In this in vitro test, systemic fungicides were effective at low concentrations because our L. theobromae isolate had not been previously exposed to selection pressure by fungicide application in sapote mamey nurseries or orchards. Most of the contact fungicides (captan, chlorothalonil, copper hydroxide, and mancozeb) inhibited mycelial growth with EC50 values > 7 µg mL-1 as reported by Khanzada et al. (2005) and Gud and Raut (2008) in tests with isolates from mango.

We selected contact and systemic fungicides from different chemical groups, because the fungicide application programs that prevent pathogen populations from developing fungicide resistance are based on the rotation and/ or combination of two action types (Denman et al., 2004).

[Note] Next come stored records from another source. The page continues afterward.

Lemma iter_tick n p :
  state p = PROC_SLEEPING → (Z.of_nat n < sleep_ticks p) →
  state (Nat.iter n tick_proc p) = PROC_SLEEPING ∧
  sleep_ticks (Nat.iter n tick_proc p) = sleep_ticks p - Z.of_nat n.
Proof.
  intros Hs. induction n as [|n IH]; intros Hn; [cbn; split; [done|lia]|].
  destruct IH as [H1 H2]; [lia|]. rewrite Nat.iter_succ.
  destruct (tick_sleeping _ H1) as [H3 H4]; [lia|]. split; [done|]. lia.
Qed.
End sleep.

(** ** Properties *)

Section properties.
Context `{Link}.
Implicit Types s : kernel.

(** The number of slots from [a] forward to [b], cyclically, in [1..PROC_MAX]. *)
Definition distance (a b : nat) : nat := ((b + 2 * PROC_MAX - a - 1) mod PROC_MAX + 1)%nat.

Lemma distance_spec a d : slot a → (1 ≤ d ≤ PROC_MAX)%nat → distance a ((a + d) mod PROC_MAX) = d.
Proof.
  unfold slot, distance, PROC_MAX. intros Ha Hd.
  destruct (decide (a + d < 64)%nat).
  - rewrite (Nat.mod_small (a + d)) by lia.
    replace (a + d + 2 * 64 - a - 1)%nat with ((d - 1) + 2 * 64)%nat by lia.
    rewrite Nat.Div0.mod_add, Nat.mod_small; lia.
  - assert ((a + d) mod 64 = a + d - 64)%nat as ->.
    { replace (a + d)%nat with ((a + d - 64) + 1 * 64)%nat at 1 by lia.
      rewrite Nat.Div0.mod_add. apply Nat.mod_small. lia. }
    replace (a + d - 64 + 2 * 64 - a - 1)%nat with ((d - 1) + 1 * 64)%nat by lia.
    rewrite Nat.Div0.mod_add, Nat.mod_small; lia.
Qed.

(** C8: round robin. [schedule] puts a RUNNING caller back to READY and switches
    to the READY process at the smallest cyclic distance after it, which becomes
    the one RUNNING process, with its kernel stack in the TSS; no other process
    changes. If no process is READY it returns without a switch. *)
Theorem schedule_round_robin s old :
  kernel_inv s → current_proc s = Some old →
  let s0 := preempt old s in
  (∃ idx, slot idx ∧ state (proc s0 idx) = PROC_READY ∧
     (∀ i, slot i → state (proc s0 i) = PROC_READY → (distance old idx ≤ distance old i)%nat) ∧
     schedule s = switch_context old idx (dispatch idx s0) ∧
     resumed idx (dispatch idx s0) ∧
     k_mem (dispatch idx s0) = st64 (k_mem s) (sym_tss + 4) (kernel_rsp (proc s idx)) ∧
     (∀ i, i ≠ idx → proc (dispatch idx s0) i = proc s0 i)) ∨
  ((∀ i, slot i → state (proc s0 i) ≠ PROC_READY) ∧ schedule s = Done [] tt s0).
Proof.
  intros Hi Hc s0. destruct (si_cur _ (proj1 Hi) old Hc) as [Ho _].
  assert (Hl : length (proc_table s) = PROC_MAX) by apply Hi.
  destruct (schedule_cases s old Hc Ho) as [(idx & Hscan & Hs)|Hs]; [left|by right]. fold s0 in Hscan, Hs.
  assert (Hi0 : kernel_inv s0) by (by apply preempt_inv).
  assert (Hl0 : length (proc_table s0) = PROC_MAX) by apply Hi0.
  destruct (sched_scan_slot _ _ _ Hscan) as [Hidx Hrdy]. exists idx. split_and!; [done|done| |done|..].
  - apply sched_scan_some in Hscan as (d & Hd & Hid & _ & Hmin). intros i Hsl Hri.
    destruct (slot_distance old i Ho Hsl) as (d' & Hd' & Hi').
    rewrite Hid, Hi', !distance_spec by (done || lia).
    destruct (decide (d' < d)%nat); [|lia]. exfalso. apply (Hmin d'); [lia|]. by rewrite <-Hi'.
  - apply dispatch_inv; [done|by apply preempt_no_running|done|done].
  - unfold dispatch. cbn zeta. set (s1 := upd_proc idx _ _).
    assert (kernel_rsp (proc s1 idx) = kernel_rsp (proc s idx)) as ->.
    { unfold s1. rewrite proc_upd_eq by (cbn; rewrite Hl0; exact Hidx).
      change (kernel_rsp (proc s0 idx) = kernel_rsp (proc s idx)).
      unfold s0. rewrite proc_preempt by done. by case_decide as E; [destruct E as [-> _]|]. }
    assert (k_mem s1 = k_mem s) as -> by (unfold s1, s0, preempt; by case_decide).
    by case_match.
  - intros i Hne. rewrite proc_dispatch by done. by rewrite decide_False.
Qed.

(** C22: bounded waiting. A READY process that is not the current one is at a
    distance of at most [PROC_MAX] from it, and every call of [schedule] either
    runs it or hands the CPU to a process from which the distance is smaller,
    leaving it READY: it runs after at most [PROC_MAX] calls. *)
Theorem schedule_bounded_wait s old i :
  kernel_inv s → current_proc s = Some old → slot i → i ≠ old → state (proc s i) = PROC_READY →
  ∃ new, current_proc (final (schedule s)) = Some new ∧
    (new = i ∨ ((distance new i < distance old i ≤ PROC_MAX)%nat ∧
                state (proc (final (schedule s)) i) = PROC_READY)).
Proof.
  intros Hi Hc Hs Hne Hr. destruct (si_cur _ (proj1 Hi) old Hc) as [Ho _].
  assert (Hl : length (proc_table s) = PROC_MAX) by apply Hi.
  set (s0 := preempt old s).
  assert (Hr0 : state (proc s0 i) = PROC_READY).
  { unfold s0. rewrite proc_preempt by done. rewrite decide_False; [done|]. tauto. }
  assert (Hl0 : length (proc_table s0) = PROC_MAX) by apply (preempt_inv s old Hi Hc).
  destruct (schedule_cases s old Hc Ho) as [(idx & Hscan & ->)|[Hn _]]; [|by destruct (Hn i Hs)].
  fold s0 in Hscan |- *. assert (Hfin : final (switch_context old idx (dispatch idx s0)) = dispatch idx s0).
  { unfold switch_context. by case_decide. }
  rewrite Hfin. destruct (dispatch_rest s0 idx) as (Hcur & _). exists idx. split; [done|].
  destruct (decide (idx = i)) as [|Hni]; [by left|right].
  destruct (sched_scan_slot _ _ _ Hscan) as [Hidx _].
  split; [|by rewrite proc_dispatch, decide_False by done].
  apply sched_scan_some in Hscan as (d & Hd & Hid & _ & Hmin).
  destruct (slot_distance old i Ho Hs) as (d' & Hd' & Hi').
  assert (d < d')%nat as Hlt.
  { destruct (decide (d' < d)%nat); [exfalso; apply (Hmin d'); [lia|]; by rewrite <-Hi'|].
    destruct (decide (d' = d)) as [->|]; [congruence|lia]. }
  assert (i = (idx + (d' - d)) mod PROC_MAX)%nat as Hi2.
  { rewrite Hi', Hid, Nat.Div0.add_mod_idemp_l. f_equal. lia. }
  rewrite Hi2 at 1. rewrite distance_spec by (done || lia).
  rewrite Hi', distance_spec by (done || lia). lia.
Qed.

(** A process that is not RUNNING or READY is not touched by [schedule]. *)
Lemma schedule_other s c :
  kernel_inv s → slot c → state (proc s c) ≠ PROC_RUNNING → state (proc s c) ≠ PROC_READY →
  proc (final (schedule s)) c = proc s c.
Proof.
  intros Hi Hs Hn Hr. destruct (current_proc s) as [old|] eqn:Hc.
  2:{ unfold schedule, gets, mbind, M_bind. cbn [bind_run]. by rewrite Hc. }
  destruct (si_cur _ (proj1 Hi) old Hc) as [Ho _].
  assert (Hp : proc (preempt old s) c = proc s c).
  { rewrite proc_preempt by (done || apply Hi). rewrite decide_False; [done|]. by intros [-> ?]. }
  destruct (schedule_cases s old Hc Ho) as [(idx & Hscan & ->)|[_ ->]]; [|done].
  destruct (sched_scan_slot _ _ _ Hscan) as [Hidx Hrdy].
  assert (final (switch_context old idx (dispatch idx (preempt old s))) = dispatch idx (preempt old s)) as ->.
  { unfold switch_context. by case_decide. }
  rewrite proc_dispatch by (done || apply (preempt_inv s old Hi Hc)). rewrite decide_False; [done|].
  intros ->. by rewrite Hp in Hrdy.
Qed.

Lemma proc_sleep_final s c ms :
  kernel_inv s → current_proc s = Some c →
  proc (final (proc_sleep ms s)) c = fall_asleep ms (proc s c).
Proof.
  intros Hi Hc. destruct (si_cur _ (proj1 Hi) c Hc) as [Hs Hu].
  assert (Hl : (c < length (proc_table s))%nat) by (rewrite (si_len _ (proj1 Hi)); exact Hs).
  set (s1 := upd_proc c (λ p, p <| sleep_ticks := u64 (ms * PIT_HZ) `div` 1000 |>) s).
  set (s2 := upd_proc c (λ p, if sleep_ticks p =? 0 then p <| sleep_ticks := 1 |> else p) s1).
  set (s3 := upd_proc c (λ p, p <| state := PROC_SLEEPING |>) s2).
  assert (final (proc_sleep ms s) = final (schedule s3)) as ->.
  { unfold proc_sleep, gets, mbind, M_bind. cbn [bind_run prepend app]. rewrite Hc.
    unfold modify. cbn [bind_run prepend app]. by rewrite !final_prepend. }
  assert (Hp : proc s3 c = fall_asleep ms (proc s c)) by (unfold s3, s2, s1; by proc_simpl).
  rewrite <-Hp. apply schedule_other; [|done|by rewrite Hp..].
  assert (kernel_inv s1) by (by apply kernel_inv_quiet).
  assert (Hi2 : kernel_inv s2).
  { apply kernel_inv_quiet; [done..|]. intros p. by destruct (_ =? _). }
  apply kernel_inv_upd; [done..|]. cbn. split_and!; try done.
  split; [done|]. intros Hx. destruct (si_cur _ (proj1 Hi2) c Hc) as [_ Hu2]. by destruct Hu2.
Qed.

(** With another process READY, [proc_sleep] hands the CPU over. *)
Lemma proc_sleep_switches s c j ms :
  kernel_inv s → current_proc s = Some c → slot j → j ≠ c → state (proc s j) = PROC_READY →
  ∃ l new s', proc_sleep ms s = Switch l c new s' (λ s2, Done [] tt s2) ∧ new ≠ c.
Proof.
  intros Hi Hc Hj Hjc Hr. destruct (si_cur _ (proj1 Hi) c Hc) as [Hs Hu].
  assert (Hl : (c < length (proc_table s))%nat) by (rewrite (si_len _ (proj1 Hi)); exact Hs).
  unfold proc_sleep, gets, mbind, M_bind. cbn [bind_run prepend app]. rewrite Hc.
  unfold modify. cbn [bind_run prepend app].
  set (s1 := upd_proc c _ s). set (s2 := upd_proc c _ s1). set (s3 := upd_proc c _ s2).
  assert (Hc3 : current_proc s3 = Some c) by exact Hc.
  assert (Hp : state (proc s3 c) = PROC_SLEEPING) by (unfold s3, s2, s1; by proc_simpl).
  assert (Hl3 : length (proc_table s3) = PROC_MAX).
  { unfold s3, s2, s1. autorewrite with table. apply Hi. }
  assert (Hj3 : state (proc s3 j) = PROC_READY) by (unfold s3, s2, s1; by proc_simpl).
  assert (Hpre : preempt c s3 = s3) by (unfold preempt; by rewrite Hp).
  destruct (schedule_cases s3 c Hc3 Hs) as [(idx & Hscan & Hsw)|[Hn _]].
  - rewrite Hpre in Hscan, Hsw. destruct (sched_scan_slot _ _ _ Hscan) as [_ Hrdy].
    assert (c ≠ idx) by (intros ->; congruence). rewrite Hsw. unfold switch_context.
    rewrite decide_False by done. cbn. eexists _, idx, _. by split.
  - rewrite Hpre in Hn. by destruct (Hn j Hj).
Qed.

(** C33: [proc_sleep] puts the caller to sleep for max(1, (ms * 100 mod 2^64) / 1000)
    ticks: after fewer timer ticks it is still SLEEPING, after exactly that many
    it is READY. *)
Theorem proc_sleep_exact s c ms :
  kernel_inv s → current_proc s = Some c → is_u64 ms →
  let n := Z.max 1 (u64 (ms * PIT_HZ) `div` 1000) in
  let p := proc (final (proc_sleep ms s)) c in
  state p = PROC_SLEEPING ∧
  (∀ k, Z.of_nat k < n → state (Nat.iter k tick_proc p) = PROC_SLEEPING) ∧
  state (Nat.iter (Z.to_nat n) tick_proc p) = PROC_READY.
Proof.
  intros Hi Hc Hms n p. destruct (si_cur _ (proj1 Hi) c Hc) as [Hs Hu].
  assert (Hl : length (proc_table s) = PROC_MAX) by apply Hi.
  assert (Hsl : (c < length (proc_table s))%nat) by (rewrite Hl; exact Hs).
  pose proof (u64_range (ms * PIT_HZ)) as Hrange. unfold is_u64 in Hrange.
  assert (state p = PROC_SLEEPING ∧ sleep_ticks p = n) as [Hst Hn].
  { unfold p. rewrite (proc_sleep_final s c ms Hi Hc). unfold n, fall_asleep. cbn zeta. cbn [sleep_ticks setter].
    set (t := u64 (ms * PIT_HZ) `div` 1000). destruct (t =? 0) eqn:E.
    - apply Z.eqb_eq in E. rewrite E. done.
    - apply Z.eqb_neq in E. assert (0 ≤ t) by (apply Z.div_pos; lia). split; [done|]. cbn. lia. }
  assert (1 ≤ n) by (unfold n; lia).
  split_and!; [done| |].
  - intros k Hk. apply iter_tick; [done|lia].
  - replace (Z.to_nat n) with (S (Z.to_nat n - 1)) by lia. rewrite Nat.iter_succ.
    destruct (iter_tick (Z.to_nat n - 1) p Hst) as [H1 H2]; [lia|]. apply tick_last; [done|]. lia.
Qed.

(** [proc_find] returns a slot exactly when it holds a process with that PID,
    and no other slot does. *)
Theorem proc_find_spec s n i :
  kernel_inv s →
  (∃ r, result (proc_find n) s = Some (r, s) ∧ (r = Some i ↔ slot i ∧ used s i ∧ pid (proc s i) = n)).
Proof.
  intros [Hs _]. unfold proc_find. run_simpl. eexists. split; [done|]. split.
  - intros Hf. destruct (find_proc_some _ s i (si_len _ Hs) Hf) as (Hi & [Hu Hp] & _). done.
  - intros (Hi & Hu & Hp). destruct (find_proc _ s) as [j|] eqn:Ef.
    + destruct (find_proc_some _ s j (si_len _ Hs) Ef) as (Hj & [Huj Hpj] & _). f_equal.
      apply (si_inj _ Hs); [done..|]. congruence.
    + by destruct (find_proc_none _ s (si_len _ Hs) Ef i Hi).
Qed.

Cyprodinil + fludioxinil, pyraclostrobin + boscalid, prochloraz, tebuconazole and iprodione showed high effectiveness against L. theobromae and should be evaluated in additional trials in sapote mamey nurseries to confirm their efficacy in the field.



The combination of washing with water and fungicide dip was effective to prevent infections by L. theobromae during the grafting process of sapote mamey. Cyprodinil + fludioxinil, pyraclostrobin + boscalid, prochloraz, tebuconazole and iprodione effectively inhibited mycelial growth of L. theobromae in vitro.



This research was financially supported by Fundación Produce de Guerrero, México (Project PM 1731). The authors gratefully acknowledge Dr. Luciano Martínez Bolaños and M.Sc. Lauro Soto Rojas for their helpful suggestions in the statistical analysis.